Richard's stories, theatre, and English teaching

In this blog I will comment on things related to my work as an educator to students who are new to English, as a drama teacher, and as a storyteller. The views and information are my own and do not represent the English Language Fellow Program or the U.S. Department of State. To find shorter, more frequent postings you can follow me on twitter (@richardsilberg), or instagram (richardrjs)

Tuesday, December 28, 2010

A Tale Dark and Grimm and Seedfolks

I read a kids book--A Tale Dark and Grimm, by Adam Gidwitz.  He blends several traditional tales from the Brother Grimm repertoire: Faithful Johannes, and Hansel and Gretel amongst others, into one coherent story.  Complete with all the gruesome features that make them interesting and worth retelling over and over.  I could see turning this book into a stage adaptation.  To avoid what I've done in the past (more on that in a moment) I wrote to him to ask permission to adapt his book for the stage.  I haven't heard back, yet...always a question:  do you ask permission first and wait or proceed and ask permission when you have something to show the author?  or...don't ask at all and just go ahead and do the damn thing.  I took that approach with Paul Fleischman's novel "Seedfolks".  Wrote an adaptation and staged it with my students.  I mean, who would think anyone would care what you did with 25 middle school students.  You show it to a few hundred audience members and then go onto the next show.  Well, how was I to know that some teacher at my school would have her students write to the author (all the sixth grade students at the school read his book) and some would mention our adaptation.
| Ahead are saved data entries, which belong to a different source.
(** A new span marker and the free segment after it, linked into the queue. *)
Lemma add_finish top L vm vm' q1 q2 n f t b sz L' :
  arena_ok top L vm → segqueue vm = q1 ++ q2 → 0 ≤ b → 0 < sz → b + sz ≤ top →
  is_span (Seg t b sz) = true → span_room b sz (segments vm) →
  (∀ p g, p ∈ span_ptrs (segs vm) q1 → segs vm !! p = Some g → base g < b) →
  (∀ p g, head q2 = Some p → segs vm !! p = Some g → is_span g = true ∧ b ≤ base g) →
  segqueue vm' = q1 ++ [n; f] ++ q2 → agree (segs vm) (segs vm') (q1 ++ q2) →
  spanlist vm' = span_ptrs (segs vm) q1 ++ n :: span_ptrs (segs vm) q2 →
  segs vm' !! n = Some (Seg t b sz) → segs vm' !! f = Some (Seg kVMemSegFree b sz) →
  linked (λ x, free_set vm x ∨ x = f) (alloc_set vm) L' vm' →
  arena_ok top L' vm' ∧
    segments vm' = vview (segs vm) q1 ++ [Seg t b sz; Seg kVMemSegFree b sz] ++ vview (segs vm) q2.
Proof.
  intros Hok Hq Hb Hsz Htop Ht Hroom HV1 HV2 Hq' Hag Hspl Hn Hf Hlk.
  assert (vview (segs vm') [n; f] = [Seg t b sz; Seg kVMemSegFree b sz]) as Hview.
  { by rewrite (vview_cons _ n _ _ Hn), (vview_cons _ f _ _ Hf). }
  assert (span_ptrs (segs vm') [n; f] = [n]) as Hspan.
  { unfold span_ptrs. rewrite filter_cons_True, filter_cons_False; [done|..].
    - intros (g & Hg & Hs). simplify_eq.
    - by exists (Seg t b sz). }
  assert (¬ is_free (Seg t b sz) = true ∧ ¬ is_alloc (Seg t b sz) = true) as [Hnf Hna].
  { split; intros Hx; [apply free_nonspan in Hx|apply alloc_nonspan in Hx]; congruence. }
  pose proof Hok as [_ Hlk0 _ Hlay].
  rewrite <-Hview. eapply (arena_splice top L vm vm' q1 [] q2 [n; f]); try done.
  - by rewrite Hspan.
  - intros x. unfold free_set. rewrite Hq. split.
    + intros [?| ->]; [by left|]. right. split; [set_solver|by eexists].
    + intros [?|[Hx Hat]]; [by left|]. right. destruct Hat as (g & Hg & Hfr).
      apply elem_of_cons in Hx as [->|Hx]; [|set_solver]. simplify_eq.
  - intros x. unfold alloc_set. rewrite Hq. split; [by left|].
    intros [?|[Hx (g & Hg & Hfr)]]; [done|].
    apply elem_of_cons in Hx as [->|Hx]; [|apply list_elem_of_singleton in Hx as ->]; simplify_eq.
  - rewrite Hview. unfold segments in *. rewrite Hq, vview_app in *. simpl.
    apply layout_add_span; try done.
    + intros g (p & Hp & Hg)%list_elem_of_omap Hs. apply (HV1 p g); [|done].
      unfold span_ptrs. rewrite list_elem_of_filter. split; [by exists g|done].
    + intros g Hg. destruct q2 as [|p q2]; [done|].
      destruct (lk_live _ _ _ _ Hlk0 p) as [g' Hg']; [rewrite Hq; set_solver|].
      rewrite (vview_cons _ p _ _ Hg') in Hg. simplify_eq/=. by apply (HV2 p).
Qed.

(** Where the code looks for the place of a span [b, ...). *)
Lemma span_place top L vm b :
  arena_ok top L vm →
  ∃ q1 q2, segqueue vm = q1 ++ q2 ∧
    last_span_before (segs vm) b None (spanlist vm) = Some (last (span_ptrs (segs vm) q1)) ∧
    head q2 = head (span_ptrs (segs vm) q2) ∧ (span_ptrs (segs vm) q1 = [] → q1 = []) ∧
    (∀ p g, p ∈ span_ptrs (segs vm) q1 → segs vm !! p = Some g → base g < b) ∧
    (∀ p g, head q2 = Some p → segs vm !! p = Some g → is_span g = true ∧ b ≤ base g).
Proof.
  intros [Ht Hlk Hsp Hlay].
  destruct (last_span_before_spec (segs vm) b None (spanlist vm)) as (l1 & l2 & Hl & Hlast & Hlt & Hge).
  { intros p. rewrite Hsp. unfold span_ptrs. rewrite list_elem_of_filter. intros [(g & Hg & _) _]. eauto. }
  rewrite Hlast. rewrite Hl in Hsp. symmetry in Hsp. unfold span_ptrs in *.
  apply filter_split in Hsp as (q1 & q2 & Hq & <- & <- & Hh). exists q1, q2. split_and!; try done.
  - by destruct (last _).
  - intros Hnil. destruct q1 as [|p q1]; [done|]. exfalso.
    destruct (lk_live _ _ _ _ Hlk p) as [g Hg]; [rewrite Hq; set_solver|].
    destruct (is_span g) eqn:Eg.
    { rewrite filter_cons_True in Hnil; [done|by exists g]. }
    unfold segments in Hlay. rewrite Hq, vview_app, (vview_cons _ _ g), <-app_comm_cons in Hlay by done.
    by apply (layout_pred _ []) in Hlay.
  - intros p g Hp Hg. split; [|apply (Hge p); congruence].
    assert (p ∈ filter (λ p, at_seg (segs vm) is_span p) q2) as Hin.
    { rewrite Hp in Hh. destruct (filter _ q2); simplify_eq/=. set_solver. }
    apply list_elem_of_filter in Hin as [(g' & Hg' & ?) _]. by simplify_eq.
Qed.

Lemma spans_nodup top L vm : arena_ok top L vm → NoDup (spanlist vm).
Proof.
  intros [_ Hlk -> _]. apply NoDup_filter. by apply lk_nodup, NoDup_app in Hlk as (? & _).
Qed.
Or that Paul Fleischman would be invited by this same teacher, 3 years later,  to come to our school during the exact week that I was remounting a production of this play, his book, sans permission.  And there he sat in the audience...watching an unauthorized production ....with 300 middle school students.  I sweated some serious bullets watching him watch the show, while running the sound board.
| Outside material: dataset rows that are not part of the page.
(* ===== verification/VmemFree.v ===== *)
(** Freeing into a VMem arena: coalescing with both neighbours, the release of
    imported spans that became wholly free, and [vmem_xfree]. *)
From S2P Require Import Prelude Vmem VmemSpec VmemProofs VmemAlloc.
Import Vmem.
Local Open Scope Z_scope.

Section free.
Context {Src : Type}.
Implicit Types (vm : vmem Src) (F H : nat → Prop) (L q : list nat).

(** ** Resizing a free segment *)

(** Unlinking does not read the structures. *)
Lemma seglist_remove_segs p m vm (Q : () → vmem Src → Prop) :
  wp (seglist_remove p) (λ a vm', Q a (set_segs m vm')) vm →
  wp (seglist_remove p) Q (set_segs m vm).
Proof.
  unfold seglist_remove. wp_simp. unfold on_seglist. simpl. by destruct (bool_decide _).
Qed.

Lemma freeseg_resize_ok F H L vm p g b s :
  linked F H L vm → F p → ¬ H p → segs vm !! p = Some g → 0 < size g < 2 ^ 64 →
  p ∉ spanlist vm → p ∉ free_segs vm → 0 < s < 2 ^ 64 →
  wp (freeseg_resize p b s) (λ _ vm', linked F H L vm' ∧
    ∃ fl ht, vm' = set_freelists fl (set_hashtab ht
               (set_segs (<[p := Seg (type g) b s]> (segs vm)) vm))) vm.
Proof.
  intros Hlk HF HH Hg Hsg Hsp Hfs Hs. unfold freeseg_resize, seg_at, seg_set. wp_simp.
  exists g. split; [done|]. wp_simp. case_decide as Hkey; wp_simp.
  - apply seglist_remove_segs. eapply wp_mono; [eapply seglist_remove_ok; try done|].
    { apply elem_of_app. left. destruct Hlk. eapply bucket_concat; [done..|]. by apply freelist_bound. }
    simpl. intros _ vm1 (Hlk1 & fl & ht & ->).
    eapply wp_mono; [eapply (freelist_insert_ok _ _ _ _ _ (Seg (type g) b s))|].
    + apply (linked_seg_set _ _ _ _ p (Seg (type g) b s)) in Hlk1; [exact Hlk1|naive_solver..].
    + naive_solver.
    + simpl. by rewrite lookup_insert_eq.
    + done.
    + simpl. intros _ vm' (Hlk' & fl' & ->). split; [|by exists fl', ht].
      eapply linked_iff; [..|exact Hlk'].
      * intros x. destruct (decide (x = p)); naive_solver.
      * intros x. destruct (decide (x = p)); naive_solver.
  - split.
    + apply linked_seg_set; [done| |done]. intros _. exists g. split; [done|].
      unfold fl_key. simpl. destruct (decide (freelist s = freelist (size g))); [done|].
      by destruct Hkey.
    + exists (freelists vm), (hashtab vm). by destruct vm.
Qed.

(** ** The state between unlinking the freed segment and relinking it *)

(** Segment [p] (with contents [g]) stands for the freed range between [q1] and
    [q2]; the rest of the queue is as in [vm0].  [listed]: [p] is on a freelist. *)
Record freeing (vm0 : vmem Src) L (q1 : list nat) (p : nat) (q2 : list nat) (g : vmem_seg)
    (listed : bool) vm : Prop := Freeing {
  fr_queue : segqueue vm = q1 ++ p :: q2;
  fr_seg : segs vm !! p = Some g;
  fr_size : 0 < size g < 2 ^ 64;
  fr_agree : agree (segs vm0) (segs vm) (q1 ++ q2);
  fr_spans : spanlist vm = spanlist vm0;
  fr_nospan : p ∉ spanlist vm0;
  fr_used : used vm = used vm0;
  fr_source : source vm = source vm0;
  fr_free : listed = true → type g = kVMemSegFree;
  fr_linked : linked
    (λ x, (x ∈ q1 ++ q2 ∧ at_seg (segs vm0) is_free x) ∨ (listed = true ∧ x = p))
    (λ x, x ∈ q1 ++ q2 ∧ at_seg (segs vm0) is_alloc x) L vm
}.

Lemma freeing_notin vm0 L q1 p q2 g b vm :
  freeing vm0 L q1 p q2 g b vm →
  p ∉ q1 ++ q2 ∧ NoDup (q1 ++ p :: q2) ∧ ∀ x, x ∈ q1 ++ p :: q2 → x ∉ free_segs vm.
Proof.
  intros Hf. pose proof (queue_notin _ _ _ _ _ _ _ (fr_linked _ _ _ _ _ _ _ _ Hf)
    (fr_queue _ _ _ _ _ _ _ _ Hf)) as (? & ? & _ & _).
  pose proof (lk_nodup _ _ _ _ (fr_linked _ _ _ _ _ _ _ _ Hf)) as Hnd.
  rewrite (fr_queue _ _ _ _ _ _ _ _ Hf) in Hnd. apply NoDup_app in Hnd as (? & Hd & _).
  split_and!; [set_solver|done|set_solver].
Qed.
Well it turned out fine.  He was quite pleased.  He wrote to me and told me it inspired him to write his own adaptation--he even asked me if I could tell him the music I used for it-- he liked it so much.  And then the best thing:  He asked permission (you see he knew the "correct way") to use my opening sequence (which wasn't from his book) in his own adaptation.
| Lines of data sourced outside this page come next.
(** [ke_msgq_post] once it has taken the semaphore: the part under the lock. *)
Definition msgq_post_locked (o : nat) (msg : Z) : kern kst (list nat) :=
  q ← msgq_at o;
  kassert "messages[writehead]" (bool_decide (Z.to_nat (writehead q) < length (messages q))%nat);;
  let w := if writehead q + 1 =? msize q then 0 else writehead q + 1 in
  msgq_set o (MsgQueue (msize q) w (readhead q) (msem q) (<[Z.to_nat (writehead q) := msg]> (messages q)));;
  kassert "msgq->writehead != msgq->readhead" (negb (w =? readhead q));;
  h ← hdr_at o;
  hdr_set o (set_signalled 1 h);;
  ki_signal o.

(** [ke_msgq_read]: [None] is the return value -1. *)
Definition ke_msgq_read (me o : nat) : kern kst (option Z) :=
  q ← msgq_at o;
  if writehead q =? readhead q then mret None
  else
    msg ← deref "messages[readhead]" (messages q !! Z.to_nat (readhead q));
    let r := if readhead q + 1 =? msize q then 0 else readhead q + 1 in
    msgq_set o (MsgQueue (msize q) (writehead q) r (msem q) (messages q));;
    when (writehead q =? r) (h ← hdr_at o; hdr_set o (set_signalled 0 h));;
    ke_semaphore_release me (msem q) 1;;
    mret (Some msg).

End Dispatch.
(** What the expiry of one timer does. *)
Lemma timer_expire_ok callback me m x x' c s h :
  hdrs s !! m = Some h → htype h = kDispatchTimer → queue_live s (waitblock_queue h) → timers s !! m = Some x' →
  cpus (sch s) !! me = Some c → wakes s me →
  wp (timer_expire callback me m x) (λ _ s',
    woke (fire_dpc me x c (sch s)) (sch s') ∧
    hdrs s' = <[m := fired_hdr h]> (hdrs s) ∧
    timers s' = <[m := with_tmstate kTimerDisabled x']> (timers s) ∧
    (∀ w, wthread <$> wbs s' !! w = wthread <$> wbs s !! w) ∧
    (∀ t, thr s' !! t = if decide (t ∈ waiters s m) then woken <$> thr s !! t else thr s !! t) ∧
    (∀ t th, t ∈ waiters s m → thr s !! t = Some th → wait_status th = kInternalWaitStatusWaiting → on_queue (sch s') t)) s.
Proof.
  intros Hh Hty Hlive Hx Hc Hwa. unfold timer_expire. rewrite wp_bind, wp_hdr_at. exists h. split; [done|].
  rewrite wp_bind, wp_hdr_set. set (h1 := set_signalled 1 h). set (s1 := set_hdrs (<[m := h1]> (hdrs s)) s).
  assert (queue_live s1 (waitblock_queue h1)) as Hlive1 by (destruct Hlive; by split).
  rewrite wp_bind. eapply wp_mono; [apply (timer_signal_ok m h1 s1); [apply lookup_insert_eq|done|done|done]|].
  intros wk s2 (Hsv & -> & Hhd). rewrite wp_bind, wp_hdr_at. exists (set_queue [] h1). split; [rewrite Hhd; apply lookup_insert_eq|].
  rewrite wp_bind, wp_hdr_set. set (s3 := set_hdrs _ s2).
  destruct (sv_rest _ _ _ Hsv) as (_ & _ & _ & _ & Htm & Hsc).
  assert (cpus (sch s3) = cpus (sch s)) as Hcp by exact (f_equal cpus Hsc).
  assert (cpus (sch s3) !! me = Some c) as Hc3 by (by rewrite Hcp).
  assert (ipl c = kIPLDPC) as Hipl by (destruct (wa_ipl _ _ Hwa) as (c' & Hc' & ?); congruence).
  rewrite wp_bind. eapply wp_mono; [by apply (fire_dpc_ok callback me x c s3); [|lia]|]. simpl. intros [] s4 ->.
  assert (set_threads ∅ (fire_dpc me x c (sch s3)) = set_threads ∅ (fire_dpc me x c (sch s))) as Hfd
    by (unfold fire_dpc; destruct (tmdpc x); [by apply enqueued_same|done]).
  destruct (fire_dpc_cpu me x c (sch s3) Hc3) as (c4 & Hc4 & _ & _ & Hi4 & Hl4 & Hm4 & _).
  assert (∀ w, wthread <$> wbs s2 !! w = wthread <$> wbs s !! w) as Hto by (intros w; exact (served_thread_of _ _ _ _ Hsv)).
  assert (∀ w, thread_of s2 w = thread_of s w) as Hto' by (intros w; unfold thread_of; by rewrite Hto).
  set (s4 := set_sch _ s3). assert (∀ l : list nat, thread_of s4 <$> l = thread_of s <$> l) as Hto4
    by (intros l; apply list_fmap_ext; intros; apply Hto').
  assert (thr s4 = thr s2) as Ht4.
  { unfold s4, thr. simpl. unfold fire_dpc, enqueued. destruct (tmdpc x) as [d|]; [|done]. by destruct (dpc_cpu _ !! d). }
  rewrite wp_bind. eapply wp_mono; [apply (wake_all me _ s4)|].
  - exists c4. split; [done|congruence].
  - change (sch s4) with (fire_dpc me x c (sch s3)). rewrite Hl4, Hcp. apply Hwa.
  - change (sch s4) with (fire_dpc me x c (sch s3)). rewrite Hl4, Hm4, Hcp.
    assert (idle_mask (sch s3) = idle_mask (sch s)) as -> by exact (f_equal idle_mask Hsc). apply Hwa.
  - rewrite Hto4. by apply (waiters_nodup s1).
  - intros w [Ha Hw]%list_elem_of_filter. destruct (ql_wb _ _ Hlive1 w Hw) as (b & th & Hb & Hth).
    apply (asleep_status s1 w b th Hb Hth) in Ha as Hws.
    specialize (Hto w). change (wbs s) with (wbs s1) in Hto. rewrite Hb in Hto. apply fmap_Some in Hto as (b' & Hb' & Hbt).
    exists b', (satisfy th). rewrite Ht4, (served_waiters s1 s2 _ _ Hlive1 Hsv), <-Hbt, decide_True by (by eapply waiter_in).
    rewrite Hth. split_and!; [done|done| |done]. exact (wa_asleep _ _ Hwa (wthread b) th Hth Hws).
  - intros [] s5 (Hhd5 & Hwb5 & Htm5 & Hthr5 & Hwk5 & Hon5). rewrite wp_bind, wp_timer_at. exists x'.
    split; [by rewrite Htm5; simpl; rewrite Htm|]. rewrite wp_timer_set. rewrite Hto4 in Hthr5, Hon5. rewrite Ht4 in Hthr5.
    assert (waiters s m = thread_of s1 <$> waitblock_queue h1) as Hwt by (unfold waiters; by rewrite Hh). rewrite Hwt. split_and!.
    + eapply woke_ext; [..|exact Hwk5]; [exact (f_equal idle_mask Hfd)|exact (f_equal dpc_cpu Hfd)|exact (f_equal cpus Hfd)].
    + simpl. rewrite Hhd5. unfold s4, s3. simpl. rewrite Hhd. simpl. by rewrite !insert_insert_eq.
    + simpl. rewrite Htm5. simpl. by rewrite Htm.
    + intros w. simpl. by rewrite Hwb5.
    + intros t. change (thr (set_timers _ s5)) with (thr s5). rewrite Hthr5. apply (woken_waiters s1); [done|].
      intros t'. by apply served_waiters.
    + intros t th Ht Hth Hws. apply Hon5. destruct (waiter_block _ _ _ Hlive1 Ht) as (w & b & th' & Hw & Hb & <- & Hth').
      assert (th' = th) as -> by (change (thr s1) with (thr s) in Hth'; congruence).
      eapply (waiter_in s1); [|done]. apply list_elem_of_filter. split; [|done]. by apply (asleep_status s1 w b th).
Qed.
But I think Paul (I'll call him that now) is unusual and was just happy to see students engaged with his work.   So, this time I decided to write for permission first, and then try my hand at adaptation.  But, if no permission is forthcoming, I'll go ahead and follow this advice:  'Don't ask permission, beg forgiveness'
Either way, for my storyteller friends, check out this book.  I think you'll like the way the author wove in and out of different Grimm tales, giving us a new way of looking at these wonderful, and gruesome
stories--and perhaps opens up possibilities for oral retellings.  It brought up my desire to work on a retelling of the Grimm tale Bearskin.  More on that in a future post.  For my theatre friends:  Do not adapt this book--I claim it.